Thursday, March 29, 2007.

Towards an integrative theory of memory: How flies, flip-flops, and physics can help us understand the workings of a fundamental neural process

11:00- 12:00 pm , 102 VanderWerf

Dan Valente , Ph.D.

Cold Spring Harbor Laboratory

Abstract:
Throught our lives, we take in information from our surroundings and store this information as memories -- what our parents look lie, the way pizza smells, the events of our fist day of school, etc. While impressive progress has been made in the last fifty years to to understand the biological basis of memory, a complete description of the acquisition, storage, and retrieval mechanisms still eludes us. Somewhere encoded in our genes are the instructions for the memory machinery, and when external stimuli are sensed, these instructions are played out in complex genetic networks that echo through a complex neural network and ultimately dictate whether we will remember the encounter stimuli.

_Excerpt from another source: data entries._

(** Headers keep their links and bitmaps under a change of one region. *)
Lemma local_bitmaps b t r x s s' r' y y' :
  local_to b t r x s s' -> bd_region_mem s !! r = Some x -> bd_region_mem s !! r' = Some y -> bd_region_mem s' !! r' = Some y' ->
  r_free_bitmap y' = r_free_bitmap y.
Proof.
  intros Hlo Hx Hy Hy'. destruct (decide (r' = r)) as [->|Hne]; [|rewrite (lo_regions _ _ _ _ _ _ Hlo r' Hne) in Hy'; congruence].
  rewrite Hy in Hx. injection Hx as ->. by destruct (local_header _ _ _ _ _ _ _ Hlo Hy Hy') as (_ & _ & _ & _ & _ & ? & _).
Qed.

Lemma local_known b t r x s s' r' y' :
  local_to b t r x s s' -> bd_region_mem s' !! r' = Some y' -> exists y, bd_region_mem s !! r' = Some y.
Proof.
  intros Hlo Hy'. destruct (decide (r' = r)) as [->|Hne]; [|rewrite (lo_regions _ _ _ _ _ _ Hlo r' Hne) in Hy'; eauto].
  destruct (lo_static _ _ _ _ _ _ Hlo) as (x0 & _ & H0 & _). eauto.
Qed.

(** An operation on one region. *)
Lemma whole_local s rx rs A r b t x s' x' L' Ar :
  whole s rx rs A -> (r, (b, t)) ∈ rs -> bd_region_mem s !! r = Some x -> local_to b t r x s s' ->
  buddy_inv b t s' r x' L' Ar -> whole s' rx rs (<[r := Ar]> A).
Proof.
  intros HW Hin Hx Hlo Hi. pose proof (wh_region _ _ _ _ HW r b t Hin) as [O1 _ O3 O4 O5].
  destruct (lo_scalars _ _ _ _ _ _ Hlo) as (S1 & S2 & _). constructor.
  - rewrite S1. eapply linked_same; [|apply HW]. intros r' Hr'. unfold same_links. destruct (decide (r' = r)) as [->|Hne].
    + rewrite Hx, (rr_region _ _ _ _ _ _ (bi_rep _ _ _ _ _ _ _ Hi)). by destruct (local_header _ _ _ _ _ _ _ Hlo Hx (rr_region _ _ _ _ _ _ (bi_rep _ _ _ _ _ _ _ Hi))).
    + rewrite (lo_regions _ _ _ _ _ _ Hlo r' Hne). by case_match.
  - apply HW.
  - intros r' b' t' Hin'. destruct (decide (r' = r)) as [->|Hne].
    + destruct (whole_unique rs r b t b' t' (wh_nodup _ _ _ _ HW) Hin Hin') as [<- <-]. rewrite fn_lookup_insert. constructor; try done; [eauto|].
      intros y w Hy. rewrite (own_word_static t x y w); [by apply O4|]. by eapply local_bitmaps.
    + rewrite fn_lookup_insert_ne by done. pose proof (wh_region _ _ _ _ HW r' b' t' Hin') as [P1 (y & Ly & Py) P3 P4 P5].
      destruct (wh_apart _ _ _ _ HW r b t r' b' t' Hin Hin' ltac:(done)) as [Hb Hw]. pose proof (rr_region _ _ _ _ _ _ (bi_rep _ _ _ _ _ _ _ Py)) as Hy.
      pose proof (lo_regions _ _ _ _ _ _ Hlo r' Hne) as Hm. constructor; try done; [|intros y' w; rewrite Hm; apply P4].
      exists y, Ly. eapply buddy_inv_frame; [done| | |exact Py].
      * intros a Ha. apply (lo_blocks _ _ _ _ _ _ Hlo). intros Ha'. by apply (Hb a).
      * intros w Hw'. apply (lo_words _ _ _ _ _ _ Hlo). intros Hw''. by apply (Hw x y w).
  - intros r1 b1 t1 r2 b2 t2 H1 H2 Hne. destruct (wh_apart _ _ _ _ HW _ _ _ _ _ _ H1 H2 Hne) as [Hb Hw]. split; [done|].
    intros y1 y2 w Hy1 Hy2. destruct (local_known _ _ _ _ _ _ _ _ Hlo Hy1) as [z1 Hz1]. destruct (local_known _ _ _ _ _ _ _ _ Hlo Hy2) as [z2 Hz2].
    rewrite (own_word_static t1 z1 y1 w), (own_word_static t2 z2 y2 w) by (by eapply local_bitmaps). by apply Hw.
  - intros r' Hr'. rewrite fn_lookup_insert_ne; [by apply HW|]. intros <-. by apply Hr', (whole_in rs r b t).
  - apply HW.
  - intros w Hw. destruct (decide (bd_words s' !! w = bd_words s !! w)) as [->|Hne]; [by apply HW|]. exfalso. apply Hne, (lo_words _ _ _ _ _ _ Hlo). intros Ho. by apply Hw, (O4 x w).
  - rewrite S2. apply HW.
Qed.

(** A new region at the head of the list. *)
Lemma whole_added s rx rs A node s' rx' b t x L :
  whole s rx rs A -> region_added_at s rx node s' rx' b t x L -> whole s' rx' ((bd_regions s', (b, t)) :: rs) A.
Proof.
  intros HW [R1 R1' R2 R3 [R4 R4'] R5 R6 R7 R8 R9 R10 R11 R12 R13 R14]. set (r0 := bd_regions s') in *.
  pose proof (rr_region _ _ _ _ _ _ (bi_rep _ _ _ _ _ _ _ R3)) as Hx.
  assert (Hold : forall r b1 t1, (r, (b1, t1)) ∈ rs -> r <> r0).
  { intros r b1 t1 Hin ->. destruct (R11 r0 (or_intror eq_refl)) as [Hn _]. apply Hn, (ro_node _ _ _ _ _ _ (wh_region _ _ _ _ HW _ _ _ Hin)). }
  assert (Hr0 : r0 ∉ rs.*1). { intros ((r & b1 & t1) & -> & Hin)%list_elem_of_fmap. by eapply Hold. }
  assert (Hnew : forall r b1 t1, (r, (b1, t1)) ∈ rs -> apart s' r0 b t r b1 t1).
  { intros r b1 t1 Hin. pose proof (wh_region _ _ _ _ HW _ _ _ Hin) as [P1 _ P3 P4 P5]. split.
    - intros y Hy Hy'. apply (R6 y Hy). by apply P3.
    - intros x1 x2 w Hx1 Hx2 Hw1 Hw2. rewrite Hx in Hx1. injection Hx1 as <-. rewrite R8 in Hx2 by (by eapply Hold). destruct (R11 w (or_introl Hw1)) as [Hn _]. by apply Hn, (P4 x2 w). }
  constructor.
  - simpl. split; [done|]. split; [done|]. exists x. split; [done|]. rewrite R4. eapply linked_same; [|apply HW].
    intros r Hr. unfold same_links. rewrite R8; [by case_match|]. by intros ->.
  - simpl. apply NoDup_cons. split; [done|apply HW].
  - intros r b1 t1 [He|Hin]%elem_of_cons.
    + simplify_eq. rewrite (wh_none _ _ _ _ HW r0 Hr0). constructor; [done|eauto| |intros y w Hy Hw; rewrite Hx in Hy; simplify_eq; apply R11; by left|apply R11; by right].
      intros a Ha. split; [by apply R12; right|]. destruct R1 as (? & ? & ? & _). rewrite R7 by (change MAX_ADDR with (2 ^ 56); lia). by destruct ((b <=? a) && (a <? b + t)) eqn:?; [|lia].
    + pose proof (wh_region _ _ _ _ HW _ _ _ Hin) as [P1 (y & Ly & Py) P3 P4 P5]. constructor; [done| | | |by apply R12; left].
      * exists y, Ly. eapply buddy_inv_frame; [by apply R8, (Hold r b1 t1)| | |exact Py].
        -- intros a Ha. apply R9. intros Ha'. by apply (R6 a Ha'), P3.
        -- intros w Hw. apply R10. by apply (P4 y w); [apply Py|].
      * intros a Ha. destruct (P3 a Ha) as [Hm Ho]. split; [by apply R12; left|]. destruct P1 as [(? & ? & ? & _) _]. rewrite R7, Ho by (change MAX_ADDR with (2 ^ 56); lia). by case_match.
      * intros y' w Hy' Hw. rewrite R8 in Hy' by (by eapply Hold). apply R12. left. by apply (P4 y' w).
  - intros r1 b1 t1 r2 b2 t2 [He1|H1]%elem_of_cons [He2|H2]%elem_of_cons Hne; simplify_eq; [by apply Hnew| |].
    + destruct (Hnew _ _ _ H1) as [Hb Hw]. split; [intros y ? ?; by apply (Hb y)|]. intros y1 y2 w ? ? ? ?. by apply (Hw y2 y1 w).
    + destruct (wh_apart _ _ _ _ HW _ _ _ _ _ _ H1 H2 Hne) as [Hb Hw]. split; [done|]. intros y1 y2 w. rewrite !R8 by (by eapply Hold). apply Hw.
  - intros r Hr. apply (wh_none _ _ _ _ HW). intros Hin. apply Hr. simpl. by right.
  - done.
  - done.
  - destruct R14 as [-> _]. apply HW.
Qed.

It is a problem that traverses many scales, from the microscopic to the macroscopic and back again.

Research on simple invertebrate organisms, such as the fruit fly Drosophila melanogaster, has begun to uncover some of the gentic and the neural processes involved im memory. This work has greatly elucidated the gene/brain/behavior interaction, and there exists now both a need and an opportunity to integrate these networkds into a single, overarching description of memory. Creating such a multi-scale model is no trivial task, however, and it quickly becomes apparent that an interdisciplinary approach can be an effective way to tackle such a complex problem.

In this lecture, I will present an overview of memory research in fruit flies and discuss our attempts at using an engineering approach to complement the psychological and molecular genetic studies of memory. This view combines engineering theories (control theory, communication theory, computation theory, etc.) with the underlying biology to develp a working model for how events are sensed, how this information is processed, stored, and finally, how the behavior is actuated. I will discuss experiments that are being performed to probe each scale with the hope of uncovering the strategiesand algorithms at work in memory storage and retrieval.